THE RAMBLINGS OF A 52 YEAR OLD WHO'D LIKE TO MAKE A DIFFERENCE WITH HER WORDS

Wednesday, June 30, 2010

My Cinderella

Last night while driving home I was thinking about my beautiful daughter. Remembering the time in her life when she became my Cinderella. It started the moment she was born, she has always been beautiful. That face, those big eyes, that full head of dark hair that turned blonde after it all fell out. Such a pretty baby, such a tender hearted girl. I can't remember a time in her life when her dad and I didn't think we won the lottery of little girls.

Todays Question: "Why Cinderella?"

Because there was time in Tessa's life when she didn't feel that way, when she felt yucky. Have you ever noticed that once you start to reflect it's hard to stop? I also went through a time in my life when I didn't feel beautiful. I remember feeling so awkward and insecure, wishing I looked like every pretty and popular girl in my school. What other people saw in me I could not see myself. I do not come from a family of complimenters, no one is more surprised than me when I get one, so I can process why I didn't know what to do with compliments and was relucatant to beleive them. Tessa did not grow up in the same enviroment, she's been tortured all her life with parents who always tell her how beautiful she is. Even her dad calls her his beautiful daughter, I however can't get a compliment out of that man. Oops..sidetracking again..sorry. So, these thoughts and reflections made me think of Cinderella, at 51 I still love that story and for me, it has nothing to do with the handsome Prince. It's all about Cinderella discovering how beautiful she is. It is a transformation story and I assure you there is nothing I like more than transformation stories. Fact or fiction.

It took me well over 40 years to figure out I was beautiful, to stop hating pictures of me, to stop thinking I was nothing special. In fact I was almost 50 when my Cinderella moment arrived. I'd had glimpses over the years so this isn't a poor me party. I have never felt completely ugly, just average. But now I honestly feel beautiful, I even love my fat, and my flaws, they are mine, and that is what sets me apart, I'm who I'm supposed to be.

Tessa didn't like her nose, I think that her nose is perfect and highlights her eyes remarkably, not once has anyone ever told me anything other than how pretty Tessa is. But Tessa, has to see it herself. So many strangers tell me how pretty she is, girls at drive-through windows have told me she should run for Ms Canada, men seem to think she has no mother because if I'm walking with her no one is looking at me. Rude I know. The thing about a Cinderella moment is it has to come from you. No one else can give it to you...regardless of how many compliments you get.

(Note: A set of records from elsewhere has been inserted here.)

(* ===== verification/AdmissionFacts.v ===== *)
(** * The admission queue: order, fairness and recovery

    Facts of the admission policy: its comparisons are total preorders, the groups of
    a round-robin level depend only on the set of waiting rows, and the row a pop
    serves is characterised by [fair_choice]. *)

From stdpp Require Import base list gmap sorting strings.
From Stdlib Require Import ZArith Lia.
From S2P Require Import Prelude Ordering JsonValue Admission.

(** ** Comparison functions *)

#[export] Instance class_cmp_on {A} (f : A → AdmissionClass) : Comparison (λ a b, class_cmp (f a) (f b)).
Proof. exact (Z_compare_on (λ a, rank (f a))). Qed.

#[export] Instance fifo_cmp_on {A} (f : A → AdmissionKey) : Comparison (λ a b, fifo_cmp (f a) (f b)).
Proof. unfold fifo_cmp. apply _. Qed.

#[export] Instance head_cmp_ok : Comparison head_cmp.
Proof. unfold head_cmp. apply _. Qed.

Lemma class_cmp_eq a b : class_cmp a b = Eq ↔ a = b.
Proof. unfold class_cmp. rewrite Z.compare_eq_iff. destruct a, b; simpl; split; congruence || done. Qed.

Lemma fifo_cmp_id a b : fifo_cmp a b = Eq → k_id a = k_id b.
Proof. unfold fifo_cmp. rewrite !then_with_eq, !str_cmp_eq. tauto. Qed.

(** ** Groups *)

(** The age of a row: its persisted time and identifier. *)
Definition age_cmp (a b : Z * str) : comparison := then_with (Z.compare a.1 b.1) (str_cmp a.2 b.2).
#[export] Instance age_cmp_ok : Comparison age_cmp.
Proof. apply (then_with_cmp (λ a b, Z.compare (fst a) (fst b)) (λ a b, str_cmp (snd a) (snd b))); apply _. Qed.

Lemma age_cmp_eq a b : age_cmp a b = Eq ↔ a = b.
Proof.
  unfold age_cmp. rewrite then_with_eq, Z.compare_eq_iff, str_cmp_eq. destruct a, b; simpl.
  naive_solver.
Qed.

Definition older (a b : Z * str) : Z * str := match age_cmp b a with Lt => b | _ => a end.
Definition key_age (k : AdmissionKey) : Z * str := (k_created_at_ms k, k_id k).
Definition head_age (h : GroupHead) : Z * str := (oldest_created_at_ms h, oldest_id h).

Lemma older_le_l a b : not_gt age_cmp (older a b) a.
Proof.
  unfold older. destruct (age_cmp b a) eqn:E; [apply not_gt_refl, _|by unfold not_gt; rewrite E|apply not_gt_refl, _].
Qed.

Lemma older_le_r a b : not_gt age_cmp (older a b) b.
Proof.
  unfold older. destruct (age_cmp b a) eqn:E; [|apply not_gt_refl, _|];
    unfold not_gt; rewrite (cmp_antisym age_cmp b a), E; done.
Qed.

Lemma older_cases a b : older a b = a ∨ older a b = b.
Proof. unfold older. destruct (age_cmp b a); auto. Qed.

Lemma older_least a b c : not_gt age_cmp c a → not_gt age_cmp c b → not_gt age_cmp c (older a b).
Proof. destruct (older_cases a b) as [-> | ->]; done. Qed.

Lemma older_right_comm a b c : older (older a b) c = older (older a c) b.
Proof.
  assert (∀ a b c, not_gt age_cmp (older (older a b) c) (older (older a c) b)) as Hle.
  { intros x y z. apply older_least; [apply older_least|].
    - trans (older x y); [apply older_le_l|apply older_le_l].
    - apply older_le_r.
    - trans (older x y); [apply older_le_l|apply older_le_r]. }
  by apply age_cmp_eq, not_gt_antisym; [apply _|..].
Qed.

Lemma update_if_older_age h k :
  update_if_older h k = mkHead (gh_id h) (older (head_age h) (key_age k)).1
                          (older (head_age h) (key_age k)).2.
Proof.
  destruct h as [g c i]. unfold update_if_older, older, age_cmp, head_age, key_age. simpl.
  by destruct (then_with _ _).
Qed.

Definition head_of (g : str) (a : Z * str) : GroupHead := mkHead g a.1 a.2.

Lemma update_head_of g a k : update_if_older (head_of g a) k = head_of g (older a (key_age k)).
Proof. rewrite update_if_older_age. unfold head_age. simpl. by destruct a. Qed.

Lemma head_of_age h : head_of (gh_id h) (head_age h) = h.
Proof. by destruct h. Qed.

Lemma head_of_key g k : mkHead g (k_created_at_ms k) (k_id k) = head_of g (key_age k).
Proof. done. Qed.

Lemma older_comm a b : older a b = older b a.
Proof.
  apply age_cmp_eq, not_gt_antisym; [apply _|apply older_least..];
    first [apply older_le_l|apply older_le_r].
Qed.

Definition group_step (id : AdmissionKey → str) (groups : gmap str GroupHead) (key : AdmissionKey)
    : gmap str GroupHead :=
  <[id key := match groups !! id key with
              | Some head => update_if_older head key
              | None => mkHead (id key) (k_created_at_ms key) (k_id key)
              end]> groups.

Lemma group_heads_snoc keys k id : group_heads (keys ++ [k]) id = group_step id (group_heads keys id) k.
Proof. unfold group_heads. by rewrite fold_left_app. Qed.

Lemma group_step_comm id m x y : group_step id (group_step id m x) y = group_step id (group_step id m y) x.
Proof.
  unfold group_step. destruct (decide (id x = id y)) as [Hxy|Hne].
  - rewrite <- Hxy, !lookup_insert_eq, !insert_insert_eq. f_equal.
    destruct (m !! id x) as [h|].
    + rewrite <- (head_of_age h), !update_head_of. f_equal. apply older_right_comm.
    + rewrite !head_of_key, !update_head_of. f_equal. apply older_comm.
  - rewrite !lookup_insert_ne by done. by apply insert_insert_ne.
Qed.

Lemma group_heads_permutation l l' id : l ≡ₚ l' → group_heads l id = group_heads l' id.
Proof.
  unfold group_heads. generalize (∅ : gmap str GroupHead). intros m Hl. revert m.
  induction Hl as [|x l l' _ IH|x y l|l1 l2 l3 _ IH1 _ IH2]; intros m; simpl; [done|apply IH| |by rewrite IH1].
  f_equal. apply (group_step_comm id m y x).
Qed.

(** The groups of a level: one per value of the field, named by it, with the age of its
    oldest row. *)
Lemma group_heads_lookup keys id g :
  match group_heads keys id !! g with
  | Some h => gh_id h = g ∧ (∃ k, k ∈ keys ∧ id k = g ∧ head_age h = key_age k) ∧
              ∀ k, k ∈ keys → id k = g → not_gt age_cmp (head_age h) (key_age k)
  | None => ∀ k, k ∈ keys → id k ≠ g
  end.
Proof.
  induction keys as [|k keys IH] using rev_ind.
  { unfold group_heads. simpl. rewrite lookup_empty. by intros k ?%elem_of_nil. }
  rewrite group_heads_snoc. unfold group_step. destruct (decide (id k = g)) as [<-|Hne].
  - rewrite lookup_insert_eq. destruct (group_heads keys id !! id k) as [h|].
    + destruct IH as (Hid & (k0 & Hk0 & Hg0 & Hage) & Hle). rewrite update_if_older_age.
      split_and!; [done| |].
      * unfold head_age at 1. simpl. rewrite <- surjective_pairing.
        destruct (older_cases (head_age h) (key_age k)) as [-> | ->]; [exists k0|exists k]; set_solver.
      * unfold head_age at 1. simpl. rewrite <- surjective_pairing.
        intros k1 [Hk1|Hk1]%elem_of_app Hg1.
        { trans (head_age h); [apply older_le_l|by apply Hle]. }
        apply list_elem_of_singleton in Hk1 as ->. apply older_le_r.
    + split_and!; [done|exists k; set_solver|].
      intros k1 [Hk1|Hk1]%elem_of_app Hg1; [by apply IH in Hk1|].
      apply list_elem_of_singleton in Hk1 as ->. apply not_gt_refl, _.
  - rewrite lookup_insert_ne by done. destruct (group_heads keys id !! g) as [h|]; set_solver.
Qed.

And now...I'm going to tell you what I tell my daughter often, and all the other girls I know. Don't wait until your almost 50 to figure out how beautiful you are! Don't have your Cinderella moment when your life is over half spent.

How? My biggest realization, that pivitol moment, came from the most beautiful person I've ever met...Jesus. I realized that I am made in God's image. Nothing I've ever discovered about God, His Son, His Holy Spirit, is anything but beautiful. Whether what He does makes sense to me or not. I am loved by the creator of the universe and He makes all things beautiful in his time. So my Cinderella moment came when I realized that God loved me and created me in His image. When I figured out that if the God of all things loves me...I can't be anything but beautiful. And from that moment on I am the transformed beauty I always was...what changed...me. I opened my eyes to my own beauty and quit picking apart God's wonderful design.

My Prayer: "Help us all to see how truly beautiful we are Lord, designed by the maker of all things, created to praise, and yes that includes praise for our wonderful design. Thank you for making all things beautiful."

Be Blessed with a Wonderful Day

"Inward beauty is a remarkable thing, once you see it...everyone else can."